(Collected data entries)
[Start of Attachment]

(** * mcp-server-smtp: a shallow embedding of the document store, the
      template renderer, the send pipelines and the CRUD handlers

    Sources embedded here:
    - [config.ts]         (interfaces, built-in defaults, document store,
                           ensureConfigDirectories, the activity log),
    - [emailService.ts]   (processTemplate, generateEmailContent,
                           sendEmail, sendBulkEmails),
    - [requestHandler.ts] (generateUUID, the list, add, update and
                           delete handlers, the case [get-email-logs]).

    Layout: the modules [Js] to [RequestHandler], and [Logs], [Uuid],
    [Setup] and [ToolHandlers], follow the sources; [Spec], [SmtpModel],
    [TemplateModel], [SendModel], [Examples], the modules named
    [...Views] and [Cases] hold the definitions that the statements are
    written with; the modules after them hold the lemmas: in the
    modules named [...Claims] the properties of the specification, in
    the others further properties of the code.

    Conventions.
    - A JavaScript string is a [string] whose characters are code units in
      the range 0..255 (one [ascii] per code unit).
    - [undefined] is [None] for an optional field and [VUndefined] for a
      dynamically typed value.  Inputs have the types the sources declare.
    - The disk, the module-level objects that the sources mutate, the
      clock and the calls made to the collaborators form the world
      [World.t]; a failing read is a missing document, a failing write is
      decided per path by [writeFails].
    - [async] functions are run to completion one after another: an
      [await] is sequencing in the monad [M], and a save that the
      source does not await is run where it is started.  The sends of
      one batch, which the source starts together and awaits jointly,
      are run in recipient order, one of the orders in which they can
      complete.
    - The templates directory is a list of files in the order in which
      [fs.readdir] enumerates them.  Which place a new file takes in
      that order is the file system's choice; here it comes last. *)

From Stdlib Require Import ZArith Ascii String.
From Stdlib Require HexadecimalString.
From stdpp Require Import base option list gmap strings pretty sorting.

[End of Attachment]

> Task to carry out
Please reproduce, exactly as they appear above, the lines from the line containing "written with; the" up to and including the line containing "- The disk, the".

> Solution for this task
    written with; the modules after them hold the lemmas: in the
    modules named [...Claims] the properties of the specification, in
    the others further properties of the code.

    Conventions.
    - A JavaScript string is a [string] whose characters are code units in
      the range 0..255 (one [ascii] per code unit).
    - [undefined] is [None] for an optional field and [VUndefined] for a
      dynamically typed value.  Inputs have the types the sources declare.
    - The disk, the module-level objects that the sources mutate, the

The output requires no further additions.